Segment Open

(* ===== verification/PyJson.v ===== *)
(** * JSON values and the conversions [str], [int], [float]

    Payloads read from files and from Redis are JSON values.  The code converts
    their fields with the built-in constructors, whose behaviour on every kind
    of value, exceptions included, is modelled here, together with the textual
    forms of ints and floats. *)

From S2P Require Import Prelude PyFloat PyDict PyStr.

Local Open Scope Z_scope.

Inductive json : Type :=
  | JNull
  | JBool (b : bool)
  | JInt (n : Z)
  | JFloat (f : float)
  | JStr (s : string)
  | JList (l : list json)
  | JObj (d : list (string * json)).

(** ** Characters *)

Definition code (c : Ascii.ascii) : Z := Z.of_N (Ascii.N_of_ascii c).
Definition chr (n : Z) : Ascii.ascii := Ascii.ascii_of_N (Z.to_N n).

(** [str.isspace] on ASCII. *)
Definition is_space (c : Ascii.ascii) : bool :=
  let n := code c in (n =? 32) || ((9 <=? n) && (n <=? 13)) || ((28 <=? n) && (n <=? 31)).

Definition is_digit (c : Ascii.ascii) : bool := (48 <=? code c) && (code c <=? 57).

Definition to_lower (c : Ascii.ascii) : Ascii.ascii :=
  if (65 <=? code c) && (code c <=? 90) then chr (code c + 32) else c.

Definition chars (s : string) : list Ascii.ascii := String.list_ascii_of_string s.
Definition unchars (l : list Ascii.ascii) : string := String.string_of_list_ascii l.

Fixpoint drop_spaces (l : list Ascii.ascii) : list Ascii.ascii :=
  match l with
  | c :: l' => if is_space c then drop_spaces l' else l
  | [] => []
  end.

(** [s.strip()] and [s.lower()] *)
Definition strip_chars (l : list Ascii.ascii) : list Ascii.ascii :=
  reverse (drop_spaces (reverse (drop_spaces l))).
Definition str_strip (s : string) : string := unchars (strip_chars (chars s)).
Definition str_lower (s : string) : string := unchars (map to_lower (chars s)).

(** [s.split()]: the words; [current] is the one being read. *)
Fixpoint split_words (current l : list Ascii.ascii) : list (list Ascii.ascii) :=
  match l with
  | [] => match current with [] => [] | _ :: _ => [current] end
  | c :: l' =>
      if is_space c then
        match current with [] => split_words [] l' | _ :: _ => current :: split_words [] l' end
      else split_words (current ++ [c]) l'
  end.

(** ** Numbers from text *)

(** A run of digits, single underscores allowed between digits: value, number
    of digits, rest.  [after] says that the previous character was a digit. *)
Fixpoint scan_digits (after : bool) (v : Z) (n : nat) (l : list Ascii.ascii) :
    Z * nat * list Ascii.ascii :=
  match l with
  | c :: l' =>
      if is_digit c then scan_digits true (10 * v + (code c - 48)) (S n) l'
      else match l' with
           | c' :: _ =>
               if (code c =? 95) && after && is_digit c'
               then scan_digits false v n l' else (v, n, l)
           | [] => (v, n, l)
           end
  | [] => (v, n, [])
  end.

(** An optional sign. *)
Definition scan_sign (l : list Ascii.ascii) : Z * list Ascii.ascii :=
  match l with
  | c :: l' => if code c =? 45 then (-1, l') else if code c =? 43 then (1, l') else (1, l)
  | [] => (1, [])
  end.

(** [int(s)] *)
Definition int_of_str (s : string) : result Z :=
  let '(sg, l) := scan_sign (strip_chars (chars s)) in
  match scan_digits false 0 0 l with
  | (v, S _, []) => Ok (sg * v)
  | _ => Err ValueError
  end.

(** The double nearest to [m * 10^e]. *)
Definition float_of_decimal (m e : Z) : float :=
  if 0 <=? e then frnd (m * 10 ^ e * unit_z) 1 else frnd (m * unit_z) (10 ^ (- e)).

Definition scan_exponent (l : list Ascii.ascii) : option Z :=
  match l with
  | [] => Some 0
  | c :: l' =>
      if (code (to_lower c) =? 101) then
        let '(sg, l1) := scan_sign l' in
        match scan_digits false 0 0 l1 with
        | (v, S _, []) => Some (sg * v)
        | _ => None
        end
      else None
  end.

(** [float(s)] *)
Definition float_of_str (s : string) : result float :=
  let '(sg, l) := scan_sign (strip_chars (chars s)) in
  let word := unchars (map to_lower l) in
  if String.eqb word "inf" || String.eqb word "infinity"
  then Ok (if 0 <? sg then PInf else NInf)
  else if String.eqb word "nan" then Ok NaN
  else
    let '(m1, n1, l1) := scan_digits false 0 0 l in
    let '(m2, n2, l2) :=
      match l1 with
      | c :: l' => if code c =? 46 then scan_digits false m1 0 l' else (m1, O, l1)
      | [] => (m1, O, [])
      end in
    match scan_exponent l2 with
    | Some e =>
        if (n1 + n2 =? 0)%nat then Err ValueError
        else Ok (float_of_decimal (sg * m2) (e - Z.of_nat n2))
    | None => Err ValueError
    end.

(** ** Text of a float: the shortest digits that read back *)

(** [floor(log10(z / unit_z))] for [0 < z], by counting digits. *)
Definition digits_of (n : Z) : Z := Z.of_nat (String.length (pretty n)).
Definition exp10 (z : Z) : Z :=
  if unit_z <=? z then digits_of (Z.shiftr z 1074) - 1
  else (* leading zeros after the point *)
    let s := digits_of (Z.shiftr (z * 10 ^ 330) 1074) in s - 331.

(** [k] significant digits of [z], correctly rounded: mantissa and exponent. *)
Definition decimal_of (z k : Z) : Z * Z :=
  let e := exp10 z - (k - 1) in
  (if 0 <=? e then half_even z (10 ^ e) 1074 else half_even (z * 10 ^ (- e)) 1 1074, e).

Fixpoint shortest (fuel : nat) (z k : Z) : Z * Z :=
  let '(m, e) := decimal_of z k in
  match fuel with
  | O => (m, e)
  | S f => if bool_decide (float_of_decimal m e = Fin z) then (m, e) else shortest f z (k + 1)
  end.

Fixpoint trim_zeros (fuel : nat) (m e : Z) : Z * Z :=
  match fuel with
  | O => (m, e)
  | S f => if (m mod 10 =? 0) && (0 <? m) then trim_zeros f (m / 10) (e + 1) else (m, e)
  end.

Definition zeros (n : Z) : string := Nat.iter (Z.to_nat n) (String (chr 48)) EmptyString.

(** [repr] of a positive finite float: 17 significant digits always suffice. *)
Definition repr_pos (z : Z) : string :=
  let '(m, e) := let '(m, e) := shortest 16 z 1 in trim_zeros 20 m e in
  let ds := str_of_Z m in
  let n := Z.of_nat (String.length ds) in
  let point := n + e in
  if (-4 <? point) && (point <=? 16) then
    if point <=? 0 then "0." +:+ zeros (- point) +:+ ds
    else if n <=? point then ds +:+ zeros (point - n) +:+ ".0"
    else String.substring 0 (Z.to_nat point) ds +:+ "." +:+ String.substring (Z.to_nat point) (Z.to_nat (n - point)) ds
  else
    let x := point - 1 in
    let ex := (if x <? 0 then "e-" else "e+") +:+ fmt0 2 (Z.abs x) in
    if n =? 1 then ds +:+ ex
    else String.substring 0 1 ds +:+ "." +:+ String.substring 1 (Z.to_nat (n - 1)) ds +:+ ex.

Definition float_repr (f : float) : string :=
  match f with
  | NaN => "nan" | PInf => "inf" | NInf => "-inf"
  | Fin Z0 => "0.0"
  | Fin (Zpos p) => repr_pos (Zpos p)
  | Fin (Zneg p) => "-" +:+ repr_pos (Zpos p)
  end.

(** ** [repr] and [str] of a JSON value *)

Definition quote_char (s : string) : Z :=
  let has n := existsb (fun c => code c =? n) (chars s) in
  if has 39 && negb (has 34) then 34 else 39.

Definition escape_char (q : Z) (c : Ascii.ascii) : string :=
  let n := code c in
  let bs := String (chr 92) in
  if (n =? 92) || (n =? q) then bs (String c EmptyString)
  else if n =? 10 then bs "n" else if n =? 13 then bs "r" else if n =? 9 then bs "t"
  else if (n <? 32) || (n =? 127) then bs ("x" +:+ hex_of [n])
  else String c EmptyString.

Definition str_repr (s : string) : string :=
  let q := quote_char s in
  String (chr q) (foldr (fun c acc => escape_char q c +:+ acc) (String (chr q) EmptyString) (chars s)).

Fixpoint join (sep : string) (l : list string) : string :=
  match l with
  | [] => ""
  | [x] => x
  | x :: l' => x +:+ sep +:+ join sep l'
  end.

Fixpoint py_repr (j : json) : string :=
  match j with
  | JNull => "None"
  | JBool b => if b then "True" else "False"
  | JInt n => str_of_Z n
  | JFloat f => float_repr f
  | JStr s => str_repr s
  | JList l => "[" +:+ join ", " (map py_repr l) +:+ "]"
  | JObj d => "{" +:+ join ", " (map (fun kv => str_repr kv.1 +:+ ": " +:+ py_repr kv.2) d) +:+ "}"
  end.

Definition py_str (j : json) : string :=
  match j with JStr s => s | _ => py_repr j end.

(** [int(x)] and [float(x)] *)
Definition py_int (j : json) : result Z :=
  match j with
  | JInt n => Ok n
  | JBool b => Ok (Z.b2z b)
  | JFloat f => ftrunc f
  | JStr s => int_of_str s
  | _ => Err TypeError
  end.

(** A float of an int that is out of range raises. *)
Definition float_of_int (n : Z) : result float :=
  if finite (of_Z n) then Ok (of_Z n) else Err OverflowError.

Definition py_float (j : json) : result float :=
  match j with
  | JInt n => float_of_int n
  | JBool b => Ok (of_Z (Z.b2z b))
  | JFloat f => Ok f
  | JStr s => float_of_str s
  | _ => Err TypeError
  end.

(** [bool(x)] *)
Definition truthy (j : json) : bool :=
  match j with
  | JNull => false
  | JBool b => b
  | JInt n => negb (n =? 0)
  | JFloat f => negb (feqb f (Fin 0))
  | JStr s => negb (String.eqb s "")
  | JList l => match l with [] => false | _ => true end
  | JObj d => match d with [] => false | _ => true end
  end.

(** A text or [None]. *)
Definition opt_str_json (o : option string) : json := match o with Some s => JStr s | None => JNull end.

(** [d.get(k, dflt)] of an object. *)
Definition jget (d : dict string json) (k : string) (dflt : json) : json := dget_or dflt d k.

Segment Closed
Segment Open

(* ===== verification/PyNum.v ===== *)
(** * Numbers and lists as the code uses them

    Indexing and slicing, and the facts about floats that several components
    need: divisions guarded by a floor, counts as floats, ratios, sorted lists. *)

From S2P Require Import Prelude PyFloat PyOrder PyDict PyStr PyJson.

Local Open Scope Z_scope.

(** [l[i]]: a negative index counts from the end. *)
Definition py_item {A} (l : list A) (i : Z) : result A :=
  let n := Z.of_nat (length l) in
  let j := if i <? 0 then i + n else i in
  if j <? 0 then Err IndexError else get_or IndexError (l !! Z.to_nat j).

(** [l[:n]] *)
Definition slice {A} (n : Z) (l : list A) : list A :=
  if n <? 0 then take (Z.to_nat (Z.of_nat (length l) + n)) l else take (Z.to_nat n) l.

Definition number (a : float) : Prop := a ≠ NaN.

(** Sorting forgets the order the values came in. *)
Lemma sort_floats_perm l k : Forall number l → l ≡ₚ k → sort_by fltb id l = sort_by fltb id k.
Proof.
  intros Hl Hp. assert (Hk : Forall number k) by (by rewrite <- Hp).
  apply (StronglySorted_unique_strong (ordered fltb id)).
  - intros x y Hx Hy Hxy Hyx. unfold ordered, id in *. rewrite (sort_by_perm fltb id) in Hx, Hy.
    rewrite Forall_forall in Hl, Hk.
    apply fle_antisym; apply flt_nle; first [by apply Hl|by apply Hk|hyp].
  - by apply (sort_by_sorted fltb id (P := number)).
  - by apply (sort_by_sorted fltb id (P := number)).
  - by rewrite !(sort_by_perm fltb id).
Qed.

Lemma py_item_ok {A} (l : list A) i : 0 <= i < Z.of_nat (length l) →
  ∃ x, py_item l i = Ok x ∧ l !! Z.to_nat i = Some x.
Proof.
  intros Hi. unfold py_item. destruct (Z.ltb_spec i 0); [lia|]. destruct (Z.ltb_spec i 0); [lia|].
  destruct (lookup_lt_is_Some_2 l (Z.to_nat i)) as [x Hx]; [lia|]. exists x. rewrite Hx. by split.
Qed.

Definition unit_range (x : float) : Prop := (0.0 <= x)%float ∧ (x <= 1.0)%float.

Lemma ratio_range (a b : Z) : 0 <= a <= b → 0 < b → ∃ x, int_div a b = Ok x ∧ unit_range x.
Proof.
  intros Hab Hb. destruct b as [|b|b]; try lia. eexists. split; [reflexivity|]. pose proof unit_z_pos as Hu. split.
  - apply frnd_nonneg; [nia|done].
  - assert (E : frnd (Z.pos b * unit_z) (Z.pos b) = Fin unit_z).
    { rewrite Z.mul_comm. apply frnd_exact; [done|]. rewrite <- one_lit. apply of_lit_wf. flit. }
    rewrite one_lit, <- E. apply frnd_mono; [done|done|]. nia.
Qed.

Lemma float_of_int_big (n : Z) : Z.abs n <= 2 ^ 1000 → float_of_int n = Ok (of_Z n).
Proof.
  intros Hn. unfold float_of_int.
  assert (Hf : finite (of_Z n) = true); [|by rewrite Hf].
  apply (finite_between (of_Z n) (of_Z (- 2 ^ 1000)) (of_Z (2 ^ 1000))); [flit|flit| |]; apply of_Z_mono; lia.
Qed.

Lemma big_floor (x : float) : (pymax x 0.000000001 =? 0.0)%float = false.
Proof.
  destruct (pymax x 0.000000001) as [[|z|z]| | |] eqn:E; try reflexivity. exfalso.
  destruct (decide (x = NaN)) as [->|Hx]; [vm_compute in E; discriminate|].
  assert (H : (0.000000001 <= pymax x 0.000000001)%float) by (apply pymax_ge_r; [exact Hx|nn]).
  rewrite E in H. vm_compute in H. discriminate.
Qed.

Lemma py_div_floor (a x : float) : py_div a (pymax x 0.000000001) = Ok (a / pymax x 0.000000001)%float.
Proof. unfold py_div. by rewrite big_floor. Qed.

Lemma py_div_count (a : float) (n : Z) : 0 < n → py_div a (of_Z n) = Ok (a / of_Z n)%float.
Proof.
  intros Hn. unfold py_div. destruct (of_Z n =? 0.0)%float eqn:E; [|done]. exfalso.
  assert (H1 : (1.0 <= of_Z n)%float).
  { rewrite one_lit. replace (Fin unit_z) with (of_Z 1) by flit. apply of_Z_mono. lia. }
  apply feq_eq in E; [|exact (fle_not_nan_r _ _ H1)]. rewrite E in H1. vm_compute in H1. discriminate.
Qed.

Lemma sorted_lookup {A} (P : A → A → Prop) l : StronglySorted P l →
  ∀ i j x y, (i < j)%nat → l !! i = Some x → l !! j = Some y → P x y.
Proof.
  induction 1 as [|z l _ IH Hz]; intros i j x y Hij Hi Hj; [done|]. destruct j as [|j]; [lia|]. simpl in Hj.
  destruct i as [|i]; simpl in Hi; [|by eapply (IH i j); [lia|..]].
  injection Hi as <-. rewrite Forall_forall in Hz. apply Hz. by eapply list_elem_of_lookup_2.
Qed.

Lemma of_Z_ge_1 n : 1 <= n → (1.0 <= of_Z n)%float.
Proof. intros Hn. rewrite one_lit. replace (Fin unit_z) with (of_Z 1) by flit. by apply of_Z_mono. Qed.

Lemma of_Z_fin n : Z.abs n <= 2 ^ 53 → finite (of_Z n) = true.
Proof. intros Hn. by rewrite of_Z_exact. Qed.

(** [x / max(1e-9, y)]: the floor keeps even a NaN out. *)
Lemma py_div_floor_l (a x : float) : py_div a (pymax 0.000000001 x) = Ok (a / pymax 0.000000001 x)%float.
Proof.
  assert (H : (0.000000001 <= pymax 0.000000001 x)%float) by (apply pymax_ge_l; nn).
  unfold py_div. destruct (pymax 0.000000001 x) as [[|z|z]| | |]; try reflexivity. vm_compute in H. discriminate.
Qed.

Segment Closed

- _What the exercise asks_
Take the listing above and repeat exactly the lines from the one containing "s => float_of_str s" through the one containing "Definition jget (d", both included.

- _Written solution_
  | JStr s => float_of_str s
  | _ => Err TypeError
  end.

(** [bool(x)] *)
Definition truthy (j : json) : bool :=
  match j with
  | JNull => false
  | JBool b => b
  | JInt n => negb (n =? 0)
  | JFloat f => negb (feqb f (Fin 0))
  | JStr s => negb (String.eqb s "")
  | JList l => match l with [] => false | _ => true end
  | JObj d => match d with [] => false | _ => true end
  end.

(** A text or [None]. *)
Definition opt_str_json (o : option string) : json := match o with Some s => JStr s | None => JNull end.

(** [d.get(k, dflt)] of an object. *)
Definition jget (d : dict string json) (k : string) (dflt : json) : json := dget_or dflt d k.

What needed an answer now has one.